[Start of section]

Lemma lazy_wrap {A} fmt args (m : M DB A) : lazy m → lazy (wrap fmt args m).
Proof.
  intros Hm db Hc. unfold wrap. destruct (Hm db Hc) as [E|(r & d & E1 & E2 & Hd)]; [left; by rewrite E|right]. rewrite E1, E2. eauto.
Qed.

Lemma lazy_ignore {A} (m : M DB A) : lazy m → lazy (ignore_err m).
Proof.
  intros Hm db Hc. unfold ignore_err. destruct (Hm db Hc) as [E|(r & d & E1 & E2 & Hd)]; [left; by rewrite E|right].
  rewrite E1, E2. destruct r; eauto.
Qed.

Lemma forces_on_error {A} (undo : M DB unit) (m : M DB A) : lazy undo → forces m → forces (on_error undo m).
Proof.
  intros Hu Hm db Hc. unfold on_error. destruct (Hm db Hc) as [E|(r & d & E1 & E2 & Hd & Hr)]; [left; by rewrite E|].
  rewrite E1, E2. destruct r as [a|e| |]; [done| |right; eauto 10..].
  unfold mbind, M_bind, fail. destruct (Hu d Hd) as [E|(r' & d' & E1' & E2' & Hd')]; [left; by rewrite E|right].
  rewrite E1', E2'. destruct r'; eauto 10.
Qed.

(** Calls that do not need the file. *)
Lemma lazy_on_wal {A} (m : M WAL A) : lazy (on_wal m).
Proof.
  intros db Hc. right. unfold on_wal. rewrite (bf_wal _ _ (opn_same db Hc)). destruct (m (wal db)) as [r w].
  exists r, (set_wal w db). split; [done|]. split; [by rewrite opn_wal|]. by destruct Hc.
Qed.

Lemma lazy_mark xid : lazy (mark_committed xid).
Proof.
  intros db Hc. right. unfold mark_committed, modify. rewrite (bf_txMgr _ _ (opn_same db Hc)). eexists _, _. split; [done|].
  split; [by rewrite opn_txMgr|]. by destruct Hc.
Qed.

[End of section]

Problem details | Print out an identical copy of the whole listing.

Result of the task |
Lemma lazy_wrap {A} fmt args (m : M DB A) : lazy m → lazy (wrap fmt args m).
Proof.
  intros Hm db Hc. unfold wrap. destruct (Hm db Hc) as [E|(r & d & E1 & E2 & Hd)]; [left; by rewrite E|right]. rewrite E1, E2. eauto.
Qed.

Lemma lazy_ignore {A} (m : M DB A) : lazy m → lazy (ignore_err m).
Proof.
  intros Hm db Hc. unfold ignore_err. destruct (Hm db Hc) as [E|(r & d & E1 & E2 & Hd)]; [left; by rewrite E|right].
  rewrite E1, E2. destruct r; eauto.
Qed.

Lemma forces_on_error {A} (undo : M DB unit) (m : M DB A) : lazy undo → forces m → forces (on_error undo m).
Proof.
  intros Hu Hm db Hc. unfold on_error. destruct (Hm db Hc) as [E|(r & d & E1 & E2 & Hd & Hr)]; [left; by rewrite E|].
  rewrite E1, E2. destruct r as [a|e| |]; [done| |right; eauto 10..].
  unfold mbind, M_bind, fail. destruct (Hu d Hd) as [E|(r' & d' & E1' & E2' & Hd')]; [left; by rewrite E|right].
  rewrite E1', E2'. destruct r'; eauto 10.
Qed.

(** Calls that do not need the file. *)
Lemma lazy_on_wal {A} (m : M WAL A) : lazy (on_wal m).
Proof.
  intros db Hc. right. unfold on_wal. rewrite (bf_wal _ _ (opn_same db Hc)). destruct (m (wal db)) as [r w].
  exists r, (set_wal w db). split; [done|]. split; [by rewrite opn_wal|]. by destruct Hc.
Qed.

Lemma lazy_mark xid : lazy (mark_committed xid).
Proof.
  intros db Hc. right. unfold mark_committed, modify. rewrite (bf_txMgr _ _ (opn_same db Hc)). eexists _, _. split; [done|].
  split; [by rewrite opn_txMgr|]. by destruct Hc.
Qed.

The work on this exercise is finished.